Bankman-Fried’s Day To Return To The US Is Coming Very Close
- After a judge authorized his extradition from the Bahamas, Sam Bankman-Fried is returning to the United States to face criminal charges related to the failure of FTX.
- According to reports, representatives from the Federal Bureau of Investigation, the U.S. Marshals Service, and the U.S. Embassy were present to help with the handover, for which he had first signed documents on December 20.
- If found guilty of all eight of the felony charges against Bankman-Fried, he may get a life term in prison.
After a hearing, former FTX CEO Sam Bankman-Fried, who has been in the custody of Bahamian police, might be extradited to the US,the Wall Street Journal reported.
Bankman-Fried reportedly forfeited his right to a formal extradition procedure that may have lasted weeks on December 21 when he appeared in The Bahamas Magistrate Court for a hearing. According to reports, representatives from the Federal Bureau of Investigation, the U.S. Marshals Service, and the U.S. Embassy were there to help with Bankman-Fried’s handover, for which he had initially signed documents on December 20.
According to Reuters, the former CEO of SBF was anxious to leave The Bahamas. On December 19, SBF allegedly told Jerome Roberts, a member of Bankman-Fried’s legal team, that his decision was motivated by a desire to put the customers right. Since many weeks ago, more than a million FTX creditors have been unable to retrieve their money.

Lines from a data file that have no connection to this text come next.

(* ===== verification/ReadThm.v ===== *)
(** * Reading a file into memory

    [readi] of [fs.c] for both of its destinations, a local variable of the kernel and a
    buffer in memory: it delivers the bytes of the file. *)

From stdpp Require Import base list numbers strings tactics gmap functions.
From Stdlib Require Import Lia.
From S2P Require Import Prelude Params StringC FsState KState Spinlock Mmu Sched Runs Bio BioSpec BioThm Log LogSpec LogThm Fs BlockThm Inode InodeThm PipeThm File FileThm.

Local Open Scope Z_scope.
Local Open Scope xv6_scope.

#[local] Opaque HEAD.

(** ** Triples for code that stores into memory

    The machine is [s0] with the memory [mm] and another file system. *)

Definition triple_to {A} (s0 : kst) (h : list lockid) (c : fsst -> Prop) (m : M kst A) (h' : list lockid)
    (x : fsst) (mm : memory) (q : A -> fsst -> memory -> Prop) : Prop :=
  forall s, frame (set_mem mm s0) s -> sys h s -> fs s = x ->
    wp (fun s => c (fs s)) (m s) (fun a s' => sys h' s' /\ frame (set_mem (mem s') s0) s' /\ q a (fs s') (mem s')).

Lemma frame_mem s s' : frame s s' -> mem s' = mem s.
Proof. intros [E _]. rewrite E. by destruct s. Qed.

Lemma frame_mem_mem mm s0 s m : frame (set_mem mm s0) s -> frame (set_mem m s0) (set_mem m s).
Proof. intros [E H]. split; [rewrite E; by destruct s0|exact H]. Qed.

Lemma sys_set_mem h s m : sys h s -> sys h (set_mem m s).
Proof. intros []. split; simpl; try done. destruct sys_q as [q Hq]. exists q. by apply (mlfq_ext _ s). Qed.

Lemma frame_buffer mm s0 s addr n ph :
  frame (set_mem mm s0) s -> user_buffer (set_mem mm s0) addr n ph -> user_buffer s addr n ph.
Proof.
  intros F [H1 H2]. pose proof (frame_mem _ _ F) as Em. destruct F as [E _]. split; [done|]. intros m i Hm Hi. rewrite Em in Hm.
  rewrite <- (H2 m i Hm Hi). rewrite E. by destruct s0.
Qed.

Section To.
Context {s0 : kst} {h : list lockid} {c : fsst -> Prop}.

Lemma triple_to_ret {A} (a : A) x mm (q : A -> fsst -> memory -> Prop) : q a x mm -> triple_to s0 h c (ret a) h x mm q.
Proof.
  intros Hq s F Hs <-. simpl. pose proof (frame_mem _ _ F) as Em. change (mem (set_mem mm s0)) with mm in Em.
  rewrite Em. by split_and!.
Qed.

Lemma triple_to_step {A B} (m : M kst A) (f : A -> M kst B) h1 h2 x mm q :
  triple h c m h1 x (fun a x' => triple_to s0 h1 c (f a) h2 x' mm q) -> triple_to s0 h c (bind m f) h2 x mm q.
Proof.
  intros H s F Hs Hx. apply wp_bind. eapply wp_mono; [by apply H|done|].
  intros a s1 (Hs1 & F1 & H1). apply (H1 s1); [by etrans|done|done].
Qed.

Lemma triple_to_bind {A B} (m : M kst A) (f : A -> M kst B) h1 h2 x mm q :
  triple_to s0 h c m h1 x mm (fun a x' mm' => triple_to s0 h1 c (f a) h2 x' mm' q) -> triple_to s0 h c (bind m f) h2 x mm q.
Proof.
  intros H s F Hs Hx. apply wp_bind. eapply wp_mono; [by apply (H s)|done|].
  intros a s1 (Hs1 & F1 & H1). by apply (H1 s1).
Qed.

(** Bytes that go into the buffer. *)
Lemma put_va_to {B} addr n ph o l (f : unit -> M kst B) h' x mm q :
  user_buffer (set_mem mm s0) addr n ph -> (o + length l <= n)%nat ->
  (forall mm', stored mm mm' ph o (u8 <$> l) -> triple_to s0 h c (f tt) h' x mm' q) ->
  triple_to s0 h c (bind (put_va (u32 (addr + Z.of_nat o)) l) f) h' x mm q.
Proof.
  intros Hu Hn Hf s F Hs Hx. pose proof (frame_mem _ _ F) as Em. change (mem (set_mem mm s0)) with mm in Em.
  destruct (put_va_buffer s addr n ph o l (frame_buffer _ _ _ _ _ _ F Hu) Hn) as (m & E & St). rewrite Em in St.
  unfold bind. rewrite E. simpl. apply (Hf m St); [by eapply frame_mem_mem|by apply sys_set_mem|by destruct s].
Qed.
End To.

(** ** readi *)

(** The destination has room for [n] bytes; in memory, they are at the addresses [ph]. *)
Definition dest_at (s : kst) (dst : dest) (n : nat) (ph : nat -> Z) : Prop :=
  match dst with ToMem a => is_u32 a /\ user_buffer s a n ph | ToLocal => True end.

(** The bytes [l] are there, and the rest of memory is as it was; a local variable of the
    caller is not in memory. *)
Definition delivered (dst : dest) (ph : nat -> Z) (l : list Z) (m m' : memory) : Prop :=
  match dst with ToMem _ => stored m m' ph 0 (u8 <$> l) | ToLocal => m' = m end.

Section Read.
Context `{D : Disk} {dsize : Z} `{!DiskLaws dsize} `{Devsw}.
Context {c : fsst -> Prop}.
Variables start lsize : Z.
Context (sb : superblock).

Notation views := (views start lsize).
Notation disk_ok := (disk_ok (dsize := dsize) start lsize sb).
Notation inode_ok := (inode_ok (dsize := dsize) start lsize sb).

Lemma readi_loop_to s0 addr N ph k ip i off n acc pre x mm a dk (q : list Z -> fsst -> memory -> Prop) :
  user_buffer s0 addr N ph -> stored (mem s0) mm ph 0 (u8 <$> pre) -> Z.of_nat (length pre) + n <= Z.of_nat N ->
  views x a dk -> inodes x !! ip = Some i -> i_dev i = 1 -> disk_ok dk -> inode_ok dk i ->
  0 <= off -> 0 <= n -> off + n <= i_size i -> (nblk off n < k)%nat ->
  (forall x' mm', looked x a x' -> stored (mem s0) mm' ph 0 (u8 <$> (pre ++ slice (content dk i) off n)) ->
    q (acc ++ slice (content dk i) off n) x' mm') ->
  triple_to s0 [] c (readi_loop k ip (ToMem (u32 (addr + Z.of_nat (length pre)))) off n acc) [] x mm q.
Proof.
  intros Hu. revert off n acc pre x mm.
  induction k as [|k IH]; intros off n acc pre x mm St HN V Hip Hdev Hd Hi Ho Hn Hs Hk Hq; [lia|].
  cbn [readi_loop]. destruct (Z.ltb_spec 0 n) as [Hpos|Hz]; cycle 1.
  { assert (n = 0) as -> by lia. apply triple_to_ret. specialize (Hq x mm). unfold slice in Hq. simpl in Hq. rewrite !app_nil_r in Hq.
    apply Hq; [|done]. split_and!; [apply V|reflexivity|done]. }
  destruct (nblk_step off n Ho Hpos) as (Hblk & Hm & Hmb & _). set (m := Z.min n (BSIZE - off mod BSIZE)) in *.
  pose proof (fo_size _ _ _ _ _ Hi) as Hsz. destruct (block_range off ltac:(lia)) as [Hbn Hmod].
  assert (Hsl : slot dk i (idx (off / BSIZE)) <> 0) by (apply (fo_full _ _ _ _ _ Hi); unfold BSIZE in *; Z.div_mod_to_equations; lia).
  destruct (slot_data start lsize sb dk i _ Hd Hi (proj1 (idx_range _ Hbn)) Hsl) as (_ & [Hs1 Hs2] & _ & _).
  eapply triple_to_step, triple_geti; [done|]. eapply triple_to_step, (bmap_look start lsize sb); try done. intros x1 L1. rewrite Hdev.
  pose proof (looked_views _ _ _ _ _ _ V L1) as V1.
  eapply triple_to_step, (bread_look start lsize); [exact V1|lia|done|]. intros b x2 L2.
  eapply triple_to_step, (bdata_look start lsize); [exact V1|done|exact L2|]. rewrite (block_content start lsize sb) by (done || lia). cbn [put_dest].
  set (l := slice (content dk i) off m).
  assert (Hl : Z.of_nat (length l) = m).
  { unfold l, slice. rewrite length_take, length_drop, length_content. lia. }
  eapply put_va_to; [by eapply user_buffer_stored; [exact Hu|exact St|rewrite length_fmap; lia]|lia|]. intros mm1 St1.
  eapply triple_to_step, (brelse_look start lsize); [exact V1|exact L2|]. intros x3 L3. pose proof (looked_trans _ _ _ _ L1 L3) as L.
  cbn [dest_add]. rewrite u32_add. replace (addr + Z.of_nat (length pre) + m) with (addr + Z.of_nat (length (pre ++ l))) by (rewrite length_app; lia).
  eapply IH; [|rewrite length_app; lia|by eapply looked_views|by rewrite (looked_inodes _ _ _ L)|done|done|done|lia|lia|lia|lia|].
  { rewrite fmap_app. eapply stored_app; [apply (ub_inj _ _ _ _ Hu)|rewrite !length_fmap; lia|exact St|by rewrite length_fmap]. }
  intros x4 mm4 L4 St4. rewrite <- (assoc_L app) in St4 |- *. unfold l in *. rewrite slice_split in St4 |- * by lia.
  apply Hq; [by eapply looked_trans|done].
Qed.

(** The bounds of [readi]. *)
Lemma readi_bounds sz off n :
  0 <= sz < 2 ^ 31 -> is_u32 off -> is_u32 n ->
  (sz <? off) || (u32 (off + n) <? off) = (sz <? off) || (2 ^ 32 <=? off + n) /\
  ((sz <? off) || (2 ^ 32 <=? off + n) = false ->
    0 <= Z.min n (sz - off) < 2 ^ 31 /\ (if sz <? u32 (off + n) then sz - off else n) = Z.min n (sz - off)).
Proof.
  unfold is_u32. intros Hsz Ho Hn. split.
  - f_equal. unfold u32. destruct (Z.leb_spec (2 ^ 32) (off + n)).
    + apply Z.ltb_lt. Z.div_mod_to_equations. lia.
    + apply Z.ltb_ge. rewrite Z.mod_small by lia. lia.
  - intros [H1%Z.ltb_ge H2%Z.leb_gt]%orb_false_iff. split; [lia|]. rewrite u32_small by (unfold is_u32; lia).
    destruct (Z.ltb_spec sz (off + n)); lia.
Qed.

Lemma readi_to s ip i dst ph off n a dk (q : Z * list Z -> fsst -> memory -> Prop) :
  let r := read_result (content dk i) off n in
  views (fs s) a dk -> inodes (fs s) !! ip = Some i -> i_dev i = 1 -> disk_ok dk -> inode_ok dk i -> i_type i <> T_DEV ->
  is_u32 off -> is_u32 n -> dest_at s dst (length r.2) ph ->
  (forall x' mm', looked (fs s) a x' -> delivered dst ph r.2 (mem s) mm' -> q r x' mm') ->
  triple_to s [] c (readi ip dst off n) [] (fs s) (mem s) q.
Proof.
  intros r V Hip Hdev Hd Hi Hty Ho Hn Hu Hq. destruct dst as [addr|]; cycle 1.
  { intros s1 F Hs Hx. eapply wp_mono; [apply (readi_look (c := c) start lsize sb ip i off n (fs s) a dk (fun r x' => looked (fs s) a x' /\ r = read_result (content dk i) off n)); [done..|by intros|exact Hs|exact Hx]|done|].
    intros r1 s2 (Hs2 & F2 & L & ->). pose proof (frame_mem _ _ F) as E1. pose proof (frame_mem _ _ F2) as E2.
    change (mem (set_mem (mem s) s)) with (mem s) in E1. rewrite E2, E1. split_and!; [done|by etrans|by apply Hq]. }
  destruct Hu as [Ha Hu]. unfold readi. eapply triple_to_step, triple_geti; [done|]. rewrite (proj2 (Z.eqb_neq _ _)) by done.
  pose proof (fo_size _ _ _ _ _ Hi) as Hsz. change (MAXFILE * BSIZE) with 71680 in Hsz.
  destruct (readi_bounds (i_size i) off n ltac:(lia) Ho Hn) as [E1 E2]. rewrite E1.
  unfold r, read_result in Hu, Hq. rewrite length_content, Z2Nat.id in Hu, Hq by lia.
  destruct ((i_size i <? off) || (2 ^ 32 <=? off + n)) eqn:Eb.
  { apply triple_to_ret, Hq; [|apply stored_nil]. split_and!; [apply V|reflexivity|done]. }
  destruct (E2 eq_refl) as [Hm ->]. assert (Hoff : off + Z.min n (i_size i - off) <= i_size i) by lia.
  set (m := Z.min n (i_size i - off)) in *. cbn [snd] in Hu, Hq.
  assert (Hl : Z.of_nat (length (slice (content dk i) off m)) = m).
  { unfold slice. rewrite length_take, length_drop, length_content. unfold is_u32 in *. lia. }
  rewrite <- (u32_small addr Ha). replace addr with (addr + Z.of_nat (length ([] : list Z))) by (simpl; lia).
  eapply triple_to_bind, readi_loop_to; [exact Hu|apply stored_nil|simpl; lia|done|done|done|done|done|unfold is_u32 in *; lia|lia|lia|apply nblk_fuel; unfold is_u32 in *; lia|].
  intros x' mm' L' St. apply triple_to_ret. rewrite s32_small by (unfold is_s32; lia). by apply Hq.
Qed.
End Read.

Section Delivery.
Context `{D : Disk} {dsize : Z} `{!DiskLaws dsize} `{Devsw}.
Variables start lsize : Z.
Context (sb : superblock).

Notation up := (up (dsize := dsize) start lsize).
Notation fsys := (fsys (dsize := dsize) start lsize sb).
Notation intx := (holding (dsize := dsize) start lsize ∅).

(** C9: [readi] delivers the bytes of the file.  For an inode that the process has locked,
    not of a device, outside of a transaction as in a transaction (whose own writes it
    sees), it returns the number of bytes from the offset to the end of the file, at most
    as many as were asked for, and -1 for an offset past the end or a range past the last
    address.  If the destination is memory (a buffer of that size that is mapped for
    writing and not part of the page tables), these bytes are in the buffer, in order, and
    no other byte of memory has changed; if it is a variable of the kernel, they are the
    value of the variable, and memory has not changed.  Files, the disk and the rest of the
    kernel are as they were. *)
Theorem readi_content s ip i dst ph off n dk :
  let r0 := read_result (content dk (dinode dk (i_inum i))) off n in
  inodes (fs s) !! ip = Some i -> fsys dk -> locked sb dk i -> i_type i <> T_DEV -> is_u32 off -> is_u32 n ->
  dest_at s dst (length r0.2) ph ->
  (up dk s -> wp (fun _ => True) (readi ip dst off n s) (fun r s' =>
    r = r0 /\ delivered dst ph r0.2 (mem s) (mem s') /\ up dk s' /\ kept (fs s) (fs s') /\ frame (set_mem (mem s') s) s')) /\
  (forall a secs old, sys [] s -> intx (fs s) a secs old dk ->
    wp (fun _ => True) (readi ip dst off n s) (fun r s' =>
      r = r0 /\ delivered dst ph r0.2 (mem s) (mem s') /\ sys [] s' /\ intx (fs s') a secs old dk /\ kept (fs s) (fs s') /\
      frame (set_mem (mem s') s) s')).
Proof.
  intros r0 Hip F [_ _ _ A] Hty Ho Hn Hu. pose proof (agrees_ok _ _ _ _ _ F A) as Hi.
  assert (E0 : r0 = read_result (content dk i) off n) by (unfold r0; by rewrite (agrees_content sb dk i)).
  assert (T : forall a, views start lsize (fs s) a dk -> triple_to s [] (fun _ => True) (readi ip dst off n) [] (fs s) (mem s)
    (fun r x' mm' => r = r0 /\ looked (fs s) a x' /\ delivered dst ph r0.2 (mem s) mm')).
  { intros a V. eapply (readi_to start lsize sb); try done; [apply A|apply F|by rewrite <- E0|]. rewrite <- E0. by intros. }
  assert (Fr : frame (set_mem (mem s) s) s) by (split; [by destruct s|done]).
  split.
  - intros (Hs & Hidle & Hbz & _). destruct (idle_views start lsize _ _ Hidle) as (a & V & Hback).
    eapply wp_mono; [by apply (T a V s)|done|]. intros r s' (Hs' & Fs' & -> & L' & Hd). destruct (Hback _ L') as [J1 J2].
    split_and!; [done|done| |by apply rest_kept, L'|done]. split_and!; [done|done|congruence|]. intros sec. by apply (idle_disk (dsize := dsize)).
  - intros a secs old Hs I. eapply wp_mono; [by apply (T a ltac:(by eapply intx_views) s)|done|]. intros r s' (Hs' & Fs' & -> & L' & Hd).
    split_and!; [done|done|done|by eapply intx_looked|by apply rest_kept, L'|done].
Qed.
End Delivery.

(** The machine of [FileThm] with a page of user memory. *)
Definition demo2_kst : kst := set_cr3 0x400000 (set_mem demo_mem (demo1_kst 3)).

Lemma sys_set_cr3 h s a : sys h s -> sys h (set_cr3 a s).
Proof. intros []. split; simpl; try done. destruct sys_q as [q Hq]. exists q. by apply (mlfq_ext _ s). Qed.

Lemma demo2_sys : sys [] demo2_kst.
Proof. apply sys_set_cr3, sys_set_mem, demo1_sys. Qed.

Lemma readi_content_witness :
  wp (fun _ => True) (bind (boot (H := CrashDisk 100)) (fun _ => readi (H := CrashDisk 100) (H0 := NoDev) 0 (ToMem 16) 1 10) demo2_kst)
    (fun r s' => r = (2, [8; 9]) /\ mem s' 0x80402010 = 8 /\ mem s' 0x80402011 = 9 /\ mem s' 0x80402012 = 0).
Proof.
  apply wp_bind. eapply wp_mono; [apply (demo1_boot demo2_kst demo2_sys (demo1_powered 3) eq_refl)|done|]. intros [] s1 (U1 & F1 & K1).
  assert (Em : mem s1 = demo_mem) by exact (frame_mem _ _ F1).
  destruct (readi_content (D := CrashDisk 100) (H := NoDev) 90 10 demo1_super s1 0
    (get_dinode demo1_iblock 128 (mkinode 1 1 1 3 0 0 0 0 0 [])) (ToMem 16) (fun j => 0x80402010 + Z.of_nat j) 1 10 demo1) as [H1 _].
  - by rewrite (kept_inodes _ _ K1).
  - apply demo1_ok.
  - split; [done|vm_compute; reflexivity|vm_compute; reflexivity|].
    split; [done|vm_compute; split; reflexivity|reflexivity].
  - vm_compute. discriminate.
  - unfold is_u32. lia.
  - unfold is_u32. lia.
  - split; [unfold is_u32; lia|]. replace (length _) with 2%nat by (vm_compute; reflexivity).
    apply demo_buffer; [destruct F1 as [-> _]; reflexivity|exact Em].
  - eapply wp_mono; [apply (H1 U1)|done|]. intros r s' (-> & [B1 B2] & _). rewrite Em in B2.
    replace (u8 <$> _) with [8; 9] in B1, B2 by (vm_compute; reflexivity).
    split_and!; [vm_compute; reflexivity|exact (B1 0%nat 8 eq_refl)|exact (B1 1%nat 9 eq_refl)|].
    rewrite B2; [vm_compute; reflexivity|]. intros j Hj. simpl in Hj. lia.
Defined.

During the most recent hearing on Wednesday, Bankman-Fried’s motion was ultimately granted. Although the exact time of the extradition is still unknown, the New York Times stated that he might be up as early as Wednesday afternoon, at which point he would be charged in Manhattan’s Federal District Court.
The disgraced former CEO of the defunct Bahamas-based cryptocurrency exchange FTX was detained at his condominium in the nation’s capital last week and, at first, resisted extradition to the United States. Bankman-Fried was remanded to imprisonment in the famously overcrowded and hazardous Fox Hill prison in the Bahamas after a magistrate court rejected his request for bail.
If found guilty of all eight of the felony charges against Bankman-Fried, he may get a life term in prison.